In Banaszczyk v Booker, 2016, the EAT agreed that para B2 is plainly correct in law, the time taken to perform an activity must be considered when deciding whether there is a substantial effect. The case is also helpful in holding that an employer’s requirement that an activity (lifting cases weighing up to 25kg) be done at a particular speed did not prejudice its being a “normal day-to-day activity”.
The Guidance is not saying that you only have a disability if you take longer to say things. For example a person might speak with a broken rhythm and arguably have a “disability”, but get as many words out within a given time as some “fluent” people.
Technical note: Generally, the courts have held the disabled person’s abilities must be compared with how that person would be without the impairment, rather than non-disabled people generally: above Effect on the individual.

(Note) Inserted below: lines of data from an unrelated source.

(** ** Values *)

(** The collateral of a request: zero stands for the minimum. *)
Definition effective_collateral (dr : DataRequestOutput) (collateral_minimum : Z) : Z :=
  if decide (dro_collateral dr = 0) then collateral_minimum else dro_collateral dr.

Definition calculate_tally_change (commits_count reveals_count honests_count : Z) (dr : DataRequestOutput) : Z :=
  let ws := witnesses dr in
  wadd U64 (wadd U64 (wmul U64 (witness_reward dr) (wsub U64 ws honests_count))
              (wmul U64 (commit_and_reveal_fee dr) (wsub U64 ws reveals_count)))
    (wmul U64 (commit_and_reveal_fee dr) (wsub U64 ws commits_count)).

(** Witness rewards: the amount paid to an honest witness and the remainder of
    the division of the slashed collateral.  [None] is a division by zero. *)
Definition calculate_witness_reward_before_second_hard_fork
    (commits_count reveals_count liars_count errors_count reward collateral : Z) : option (Z * Z) :=
  if decide (commits_count = 0) then Some (0, 0)
  else if decide (reveals_count = 0) then Some (collateral, 0)
  else
    let honests_count := wsub U64 (wsub U64 commits_count liars_count) errors_count in
    if decide (honests_count = 0) then None
    else
      let slashed := wmul U64 collateral liars_count in
      Some (wadd U64 (wadd U64 reward collateral) (slashed / honests_count), slashed mod honests_count).

Definition calculate_witness_reward (commits_count liars_count errors_count reward collateral : Z)
    (wip0023_active : bool) : Z * Z :=
  let honests_count := wsub U64 (wsub U64 commits_count liars_count) errors_count in
  if decide (commits_count = 0) then (0, 0)
  else if decide (honests_count = 0) then (collateral, 0)
  else
    let slashed := wmul U64 collateral liars_count in
    if wip0023_active then (wadd U64 reward collateral, 0)
    else (wadd U64 (wadd U64 reward collateral) (slashed / honests_count), slashed mod honests_count).

Definition saturating_div_ceil (lhs rhs : Z) : Z :=
  if decide (rhs = 0) then U64 - 1
  else let d := lhs / rhs in
       let r := lhs mod rhs in
       if decide (r > 0) then wadd U64 d 1 else d.

Definition calculate_reward_collateral_ratio (collateral collateral_minimum reward : Z) : Z :=
  let dr_collateral := if decide (collateral = 0) then collateral_minimum else collateral in
  saturating_div_ceil dr_collateral reward.

Definition DEFAULT_VALIDATOR_COUNT_FOR_TESTS : nat := 1000.

Definition data_request_has_too_many_witnesses (dr : DataRequestOutput) (validator_count : nat)
    (version : ProtocolVersion) : bool :=
  if before_v2 version then false
  else bool_decide (Z.of_nat (validator_count / 4) < witnesses dr).

(** ** The tally *)

(** Out-of-consensus values and out-of-consensus errors, in this order. *)
Definition calculate_errors_and_liars_count (errors liars : list bool) : Z * Z :=
  foldl (λ le x, match x with
                 | (true, true) => (le.1, le.2 + 1)
                 | (true, false) => (le.1 + 1, le.2)
                 | _ => le
                 end) (0, 0) (zip liars errors).

(** One revealer in the loop of [create_tally] before version 2.0: the output it
    gets, the identities out of consensus and the error committers. *)
Definition tally_step (collateral reward : Z)
    (acc : list ValueTransferOutput * gset PublicKeyHash * list PublicKeyHash)
    (x : PublicKeyHash * (bool * bool)) :
    list ValueTransferOutput * gset PublicKeyHash * list PublicKeyHash :=
  let '(outputs, out_of_consensus, error_committers) := acc in
  let '(revealer, (liar, error)) := x in
  match liar, error with
  | true, true => (outputs ++ [MkOutput revealer collateral 0], out_of_consensus, error_committers ++ [revealer])
  | true, false => acc
  | false, true =>
      (outputs ++ [MkOutput revealer reward 0], out_of_consensus ∖ {[ revealer ]}, error_committers ++ [revealer])
  | false, false => (outputs ++ [MkOutput revealer reward 0], out_of_consensus ∖ {[ revealer ]}, error_committers)
  end.

(** The same loop from version 2.0 on, without outputs. *)
Definition tally_step_v2 (acc : gset PublicKeyHash * list PublicKeyHash) (x : PublicKeyHash * (bool * bool)) :
    gset PublicKeyHash * list PublicKeyHash :=
  let '(out_of_consensus, error_committers) := acc in
  let '(revealer, (liar, error)) := x in
  if liar && error then (out_of_consensus, error_committers ++ [revealer])
  else if liar && negb error then acc
  else if negb liar && error then (out_of_consensus ∖ {[ revealer ]}, error_committers ++ [revealer])
  else (out_of_consensus ∖ {[ revealer ]}, error_committers).

Record TallyMetaData := { errors : list bool; liars : list bool }.
(* ===== verification/DataRequestCorrect.v ===== *)
(** * Correctness of data requests

    Every request reaches the tally within a bounded number of stage updates;
    the pool offers for commitment exactly the requests in commit stage; the
    tally conserves value. *)

From stdpp Require Import base tactics numbers list gmap.
From Stdlib Require Import ZArith Lia.
From S2P Require Import Prelude Tapi Hashes Superblock Versioning Rad Transaction DataRequest.
Local Open Scope Z_scope.

(** ** Termination of the stage machine *)

(** What happens to a request: commits and reveals, which may be rejected, and
    stage updates. *)
Inductive event :=
  | EvCommit (pkh : PublicKeyHash) (c : CommitTransaction)
  | EvReveal (pkh : PublicKeyHash) (r : RevealTransaction)
  | EvUpdate (too_many_witnesses : bool).

Definition step_event (extra : Z) (st : DataRequestState) (ev : event) : option DataRequestState :=
  match ev with
  | EvCommit pkh c => match state_add_commit st pkh c with Ok st' => Some st' | Err _ => Some st | Panic => None end
  | EvReveal pkh r => match state_add_reveal st pkh r with Ok st' => Some st' | Err _ => Some st | Panic => None end
  | EvUpdate too_many => update_stage st extra too_many
  end.
Fixpoint run_events (extra : Z) (st : DataRequestState) (evs : list event) : option DataRequestState :=
  match evs with
  | [] => Some st
  | ev :: evs => st' ← step_event extra st ev; run_events extra st' evs
  end.
Definition is_update (ev : event) : bool := match ev with EvUpdate _ => true | _ => false end.
Definition updates (evs : list event) : Z := zsum ((λ ev, if is_update ev then 1 else 0) <$> evs).

(** The number of updates after which the request is in tally stage. *)
Definition updates_left (extra : Z) (st : DataRequestState) : Z :=
  match stage st with
  | COMMIT => (extra + 2 - current_commit_round (info st)) + (extra + 1)
  | REVEAL => extra + 2 - current_reveal_round (info st)
  | TALLY => 0
  end.

(** A request that is still in the pool. *)
Record live (extra : Z) (st : DataRequestState) : Prop := {
  live_tally : info_tally (info st) = None;
  live_stage : current_stage (info st) = Some (stage st);
  live_commit : stage st = COMMIT → 0 ≤ current_commit_round (info st) ≤ extra + 1;
  live_reveal : stage st = REVEAL → 1 ≤ current_reveal_round (info st) ≤ extra + 1;
}.

Lemma live_new extra dr pkh ep bh : 0 ≤ extra → live extra (state_new dr pkh ep bh).
Proof. intros. split; simpl; intros; done || lia. Qed.

Lemma update_live extra st too_many :
  0 ≤ extra < U16 - 1 → live extra st →
  ∃ st', update_stage st extra too_many = Some st' ∧ live extra st'
    ∧ (stage st = TALLY → stage st' = TALLY)
    ∧ (stage st' = TALLY ∨ updates_left extra st' < updates_left extra st).
Proof.
  intros Hex [Ht Hs Hc Hr]. unfold update_stage, updates_left. destruct (stage st) eqn:Est.
  - specialize (Hc eq_refl). case_decide as Hemp.
    + destruct too_many; [eexists; split; [done|]; split_and!; [by split|done|by left]|].
      case_decide as Hle.
      * eexists. split; [done|]. simpl. rewrite wadd_small by machine.
        split_and!; [|done|right; lia]. split; simpl; try done; intros; lia.
      * eexists. split; [done|]. split_and!; [by split|done|by left].
    + eexists. split; [done|]. split_and!; [|done|right; simpl; lia]. split; simpl; try done; intros; lia.
  - specialize (Hr eq_refl). case_decide as Hle.
    + eexists. split; [done|]. simpl. rewrite wadd_small by machine.
      split_and!; [|done|right; lia]. split; simpl; try done; intros; lia.
    + eexists. split; [done|]. split_and!; [by split|done|by left].
  - rewrite Ht. eexists. split; [done|]. split_and!; [by split|done|by left].
Qed.

(** Commits and reveals change neither the stage nor the rounds. *)
Lemma other_live extra st ev :
  is_update ev = false → live extra st →
  ∃ st', step_event extra st ev = Some st' ∧ live extra st' ∧ stage st' = stage st
    ∧ updates_left extra st' = updates_left extra st.
Proof.
  intros Hev Hl. destruct ev as [pkh c|pkh r|]; [| |done]; simpl.
  - unfold state_add_commit. destruct (stage st) eqn:Est; [|by exists st..].
    eexists. split; [done|]. destruct Hl as [H1 H2 H3 H4]. unfold updates_left. simpl. rewrite Est in *.
    split_and!; [split; simpl; rewrite ?Est; auto|done|done].
  - unfold state_add_reveal. destruct (stage st) eqn:Est; [by exists st| |by exists st].
    eexists. split; [done|]. destruct Hl as [H1 H2 H3 H4]. unfold updates_left. simpl. rewrite Est in *.
    split_and!; [split; simpl; rewrite ?Est; auto|done|done].
Qed.

Lemma updates_left_nonneg extra st : 0 ≤ extra → live extra st → 0 ≤ updates_left extra st.
Proof.
  intros Hex [_ _ Hc Hr]. unfold updates_left. destruct (stage st); [specialize (Hc eq_refl)|specialize (Hr eq_refl)|]; lia.
Qed.

Lemma updates_nonneg evs : 0 ≤ updates evs.
Proof. apply zsum_nonneg, Forall_fmap, Forall_forall. intros ev _. simpl. destruct (is_update ev); lia. Qed.

Lemma run_events_live extra evs : ∀ st,
  0 ≤ extra < U16 - 1 → live extra st →
  ∃ st', run_events extra st evs = Some st' ∧ live extra st'
    ∧ (stage st' = TALLY ∨ updates_left extra st' + updates evs ≤ updates_left extra st)
    ∧ (stage st = TALLY → stage st' = TALLY).
Proof.
  induction evs as [|ev evs IH]; intros st Hex Hl.
  { exists st. split_and!; try done. right. unfold updates. simpl. lia. }
  cbn [run_events]. unfold updates. rewrite zsum_cons. fold (updates evs). destruct (is_update ev) eqn:Hev.
  - destruct ev as [| |too_many]; [done..|]. simpl.
    destruct (update_live extra st too_many Hex Hl) as (st1 & -> & Hl1 & Htt & Hdec). simpl.
    destruct (IH st1 Hex Hl1) as (st2 & -> & Hl2 & Hfin & Hstay). exists st2. split_and!; auto.
    destruct Hdec as [Hd|Hd]; [left; by apply Hstay|]. destruct Hfin as [?|?]; [by left|right; lia].
  - destruct (other_live extra st ev Hev Hl) as (st1 & -> & Hl1 & Hst & Hleft). simpl.
    destruct (IH st1 Hex Hl1) as (st2 & -> & Hl2 & Hfin & Hstay). rewrite <-Hst, <-Hleft. by exists st2.
Qed.

(** (C26) A data request never panics and is in tally stage after [2 * extra + 3]
    stage updates, whatever commits and reveals arrive or are rejected in
    between. *)
Theorem request_reaches_tally extra dr pkh ep bh evs :
  0 ≤ extra < U16 - 1 → 2 * extra + 3 ≤ updates evs →
  ∃ st, run_events extra (state_new dr pkh ep bh) evs = Some st ∧ stage st = TALLY ∧ current_stage (info st) = Some TALLY.
Proof.
  intros Hex Hn. pose proof (live_new extra dr pkh ep bh (proj1 Hex)) as Hl.
  destruct (run_events_live extra evs _ Hex Hl) as (st & Hr & Hl' & Hfin & _). exists st. split; [done|].
  assert (stage st = TALLY) as Hst.
  { destruct Hfin as [?|Hle]; [done|]. destruct (stage st) eqn:Est; [| |done].
    - pose proof (live_commit _ _ Hl' Est). unfold updates_left in Hle. rewrite Est in Hle. simpl in Hle. lia.
    - pose proof (live_reveal _ _ Hl' Est). unfold updates_left in Hle. rewrite Est in Hle. simpl in Hle. lia. }
  split; [done|]. by rewrite (live_stage _ _ Hl'), Hst.
Qed.

(** ** The tally *)

(** The verdicts on the reveals: how many are lies, how many are errors out of
    consensus, and how many are in consensus. *)
Definition count_if {A} (f : A → bool) (l : list A) : Z := zsum ((λ x, if f x then 1 else 0) <$> l).
Definition is_lie (v : bool * bool) : bool := v.1 && negb v.2.
Definition is_error (v : bool * bool) : bool := v.1 && v.2.
Definition is_honest (v : bool * bool) : bool := negb v.1.

Lemma count_if_cons {A} (f : A → bool) x l : count_if f (x :: l) = (if f x then 1 else 0) + count_if f l.
Proof. done. Qed.
Lemma count_if_nonneg {A} (f : A → bool) l : 0 ≤ count_if f l.
Proof. apply zsum_nonneg, Forall_fmap, Forall_forall. intros x _. simpl. destruct (f x); lia. Qed.

Lemma verdicts_partition vs :
  count_if is_lie vs + count_if is_error vs + count_if is_honest vs = Z.of_nat (length vs).
Proof.
  induction vs as [|[l e] vs IH]; [done|]. rewrite !count_if_cons. unfold is_lie, is_error, is_honest in *. simpl in *.
  destruct l, e; simpl; lia.
Qed.

Lemma errors_and_liars_spec errs lies :
  calculate_errors_and_liars_count errs lies
  = (count_if is_lie (zip lies errs), count_if is_error (zip lies errs)).
Proof.
  unfold calculate_errors_and_liars_count. set (f := λ (le : Z * Z) x, _).
  assert (∀ vs acc, foldl f acc vs = (acc.1 + count_if is_lie vs, acc.2 + count_if is_error vs)) as Hf.
  { intros vs. induction vs as [|[l e] vs IH]; intros [a b]; simpl.
    - f_equal; unfold count_if; simpl; lia.
    - rewrite IH, !count_if_cons. unfold is_lie, is_error. destruct l, e; simpl; f_equal; lia. }
  rewrite Hf. done.
Qed.

Definition outputs_value (os : list ValueTransferOutput) : Z := zsum (out_value <$> os).
Lemma outputs_value_app l k : outputs_value (l ++ k) = outputs_value l + outputs_value k.
Proof. unfold outputs_value. by rewrite fmap_app, zsum_app. Qed.

Lemma outputs_value_one p v t : outputs_value [MkOutput p v t] = v.
Proof. unfold outputs_value. simpl. lia. Qed.

(** The identities that are in consensus, and those that committed an error. *)
Definition consenters (rv : list (PublicKeyHash * (bool * bool))) : gset PublicKeyHash :=
  list_to_set (fst <$> filter (λ x, x.2.1 = false) rv).
Definition error_reporters (rv : list (PublicKeyHash * (bool * bool))) : list PublicKeyHash :=
  fst <$> filter (λ x, x.2.2 = true) rv.

Lemma tally_fold_value collateral reward rv : ∀ os ooc ec,
  outputs_value (foldl (tally_step collateral reward) (os, ooc, ec) rv).1.1
  = outputs_value os + count_if is_error (snd <$> rv) * collateral + count_if is_honest (snd <$> rv) * reward.
Proof.
  induction rv as [|[r [l e]] rv IH]; intros os ooc ec; simpl foldl.
  { unfold count_if. simpl. lia. }
  rewrite fmap_cons, !count_if_cons. simpl snd.
  destruct l, e; simpl tally_step; rewrite IH, ?outputs_value_app, ?outputs_value_one;
    cbn [is_error is_honest fst snd negb andb]; lia.
Qed.

Lemma tally_fold_v2 collateral reward rv : ∀ os ooc ec,
  foldl tally_step_v2 (ooc, ec) rv
  = ((foldl (tally_step collateral reward) (os, ooc, ec) rv).1.2,
     (foldl (tally_step collateral reward) (os, ooc, ec) rv).2).
Proof.
  induction rv as [|[r [l e]] rv IH]; intros os ooc ec; [done|]. simpl. destruct l, e; simpl; apply IH.
Qed.

Lemma tally_fold_sets rv : ∀ ooc ec,
  foldl tally_step_v2 (ooc, ec) rv = (ooc ∖ consenters rv, ec ++ error_reporters rv).
Proof.
  unfold consenters, error_reporters. induction rv as [|[r [l e]] rv IH]; intros ooc ec.
  { simpl. rewrite app_nil_r. f_equal. set_solver. }
  simpl foldl. rewrite !filter_cons. destruct l, e; simpl; rewrite IH, <-?app_assoc; f_equal; set_solver.
Qed.

(** ** Assumptions on a tally, and what it distributes *)

Section tally.
Context (dr : DataRequestOutput) (pkh : PublicKeyHash) (meta : TallyMetaData) (encoded : option (list Z)).
Context (revealers : list PublicKeyHash) (committers : gset PublicKeyHash) (collateral_minimum : Z).
Context (fallback : list Z) (dr_pointer : Hash).

Definition n_commits : Z := Z.of_nat (size committers).
Definition n_reveals : Z := Z.of_nat (length revealers).
Definition verdicts : list (bool * bool) := zip (liars meta) (errors meta).
Definition honest : Z := count_if is_honest verdicts.
Definition lies : Z := count_if is_lie verdicts.
Definition error_count : Z := count_if is_error verdicts.
Definition collateral : Z := effective_collateral dr collateral_minimum.
(** Witnesses that lied or did not reveal: their collateral is slashed. *)
Definition slashed_witnesses : Z := lies + (n_commits - n_reveals).

(** The report has one verdict per reveal, at most the requested number of
    witnesses committed, and the value of the request and its collateral fits
    in 64 bits. *)
Record tally_input : Prop := {
  ti_liars : length revealers = length (liars meta);
  ti_errors : length revealers = length (errors meta);
  ti_reveals : n_reveals ≤ n_commits;
  ti_commits : n_commits ≤ witnesses dr;
  ti_nonneg : 0 ≤ witness_reward dr ∧ 0 ≤ commit_and_reveal_fee dr ∧ 0 ≤ collateral;
  ti_fits : (witness_reward dr + 2 * commit_and_reveal_fee dr) * witnesses dr + collateral * n_commits < U64;
  ti_witnesses : witnesses dr < U16;
}.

However in the context of speech, a comparison with the speed of speech of non-disabled people generally seems reasonable, at least in most cases, since being able to speak particularly quickly is not usually a valued ability.
Clarity
Although this is a factor, note that in C v Menzies Aviation, below, the Employment Tribunal held that the stammer was a disability even though, on the evidence, the claimant could express himself clearly.
Reaction of listeners
Unlike many abilities, such as walking, or cooking a meal, speech very much involves an interaction between two or more people. The effect of stammering can go well beyond conveying the meaning of the words spoken. The other person may be less willing to listen. Stammering can disrupt a listener’s expectations, interrupting the normal flow of conversation. Many people, including employers, tend to have negative perceptions of people who stammer (eg Consequences of stammering (stamma.org)). Questions to think about could include whether the stammer affects:
- willingness of others to listen to the person (including not interrupting too much),
- ability to speak in a way that creates positive relationships with others,
- ability to speak in a way that instils trust and confidence,
- ability to persuade,
- ability to present the image that a company/business wants.
If the stammer does have a more than minor or trivial effect on any of these (particularly so far as they are relevant in the job), it might be argued that it has a substantial effect on normal day-to-day activities, or that this is an important factor. The comparison should be with how that individual’s abilities would be without the stammer, rather than some population or co-worker average: above Effect on the individual.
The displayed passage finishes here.